For the entries below, repeat exactly each line starting with the one that contains "left at [None]" and going on through the one that contains "(exists e w', init", and no others.

### [Records drawn from a dataset]
§

(** Lines 83-85. *)
Definition create_table_sql (table_name : string) (columns : list string) : string :=
  (("CREATE TABLE IF NOT EXISTS " +:+ table_name +:+ " (id INT AUTO_INCREMENT PRIMARY KEY, ")
   +:+ Text.join ", " ((fun col => col +:+ " TEXT") <$> columns))
  +:+ ")".

(** The result [None] stands for the tuple [(None, None)] of line 96,
    [Some (df, columns)] for the tuple of line 92.  [df.info()] prints
    the frame summary and returns [None], which is what line 77 logs. *)
Definition create_table_if_not_exists
    (connection : Connection) (excel_file table_name : string)
  : Py (option (DataFrame * list string)) :=
  try_except_Error
    (do df <- read_excel excel_file;
     run show (FrameSummary df);
     run logging INFO "DataFrame info: None";
     do columns <- lift (clean_columns (df_columns df));
     run cursor connection;
     run execute (create_table_sql table_name columns) None;
     run commit connection;
     run logging INFO ("Table " +:+ table_name +:+ " created or already exists");
     ret (Some (df, columns)))
    (fun e =>
       run logging ERROR ("Error creating table: " +:+ e);
       run print ("Error creating table: " +:+ e);
       ret None).

(** *** [insert_data] (lines 107-132) *)

(** Line 113. *)
Definition placeholders (columns : list string) : string :=
  Text.join ", " (replicate (length columns) "%s").

(** Line 114. *)
Definition insert_sql (table_name : string) (columns : list string) : string :=
  "INSERT INTO " +:+ table_name +:+ " (" +:+ Text.join ", " columns
  +:+ ") VALUES (" +:+ placeholders columns +:+ ")".
(** C10.  Median sampling without a label column.  With [label_column]
    left at [None] and the sample count at its default -1, construction
    never returns a dataset; when the table loads and passes the length
    filter, the error is the [TypeError] of [groupby(None)], raised before
    any random draw or file access. *)
Theorem median_sampling_needs_label_column a w :
  Args.label_column a = None ->
  Args.nsamples a = -1 ->
  (exists e w', init rand read_csv a w = (Raise e, w')) /\
  (forall data0 data1,
     load_table read_csv a = Ok data0 ->
     filter_by_length (Args.seq_column a) data0 = Ok data1 ->
     init rand read_csv a w = (Raise TypeError, w)).
Proof.
  intros Hlc Hns.
  assert (Hinit :
    init rand read_csv a w
    = match load_table read_csv a with
      | Ok data0 =>
          match filter_by_length (Args.seq_column a) data0 with
          | Ok _ => (Raise TypeError, w)
          | Raise e => (Raise e, w)
          end
      | Raise e => (Raise e, w)
      end).
  { unfold init. rewrite Hlc, Hns. unfold bind at 1, lift at 1.
    destruct (load_table read_csv a) as [data0|e0]; [|reflexivity].
    unfold bind at 1, lift at 1.
    destruct (filter_by_length (Args.seq_column a) data0); reflexivity. }
  rewrite Hinit. split.
  - destruct (load_table read_csv a) as [data0|e0]; [|eauto].
    destruct (filter_by_length (Args.seq_column a) data0); eauto.
  - intros data0 data1 -> ->. reflexivity.
Qed.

§

### [Response to the task]
    left at [None] and the sample count at its default -1, construction
    never returns a dataset; when the table loads and passes the length
    filter, the error is the [TypeError] of [groupby(None)], raised before
    any random draw or file access. *)
Theorem median_sampling_needs_label_column a w :
  Args.label_column a = None ->
  Args.nsamples a = -1 ->
  (exists e w', init rand read_csv a w = (Raise e, w')) /\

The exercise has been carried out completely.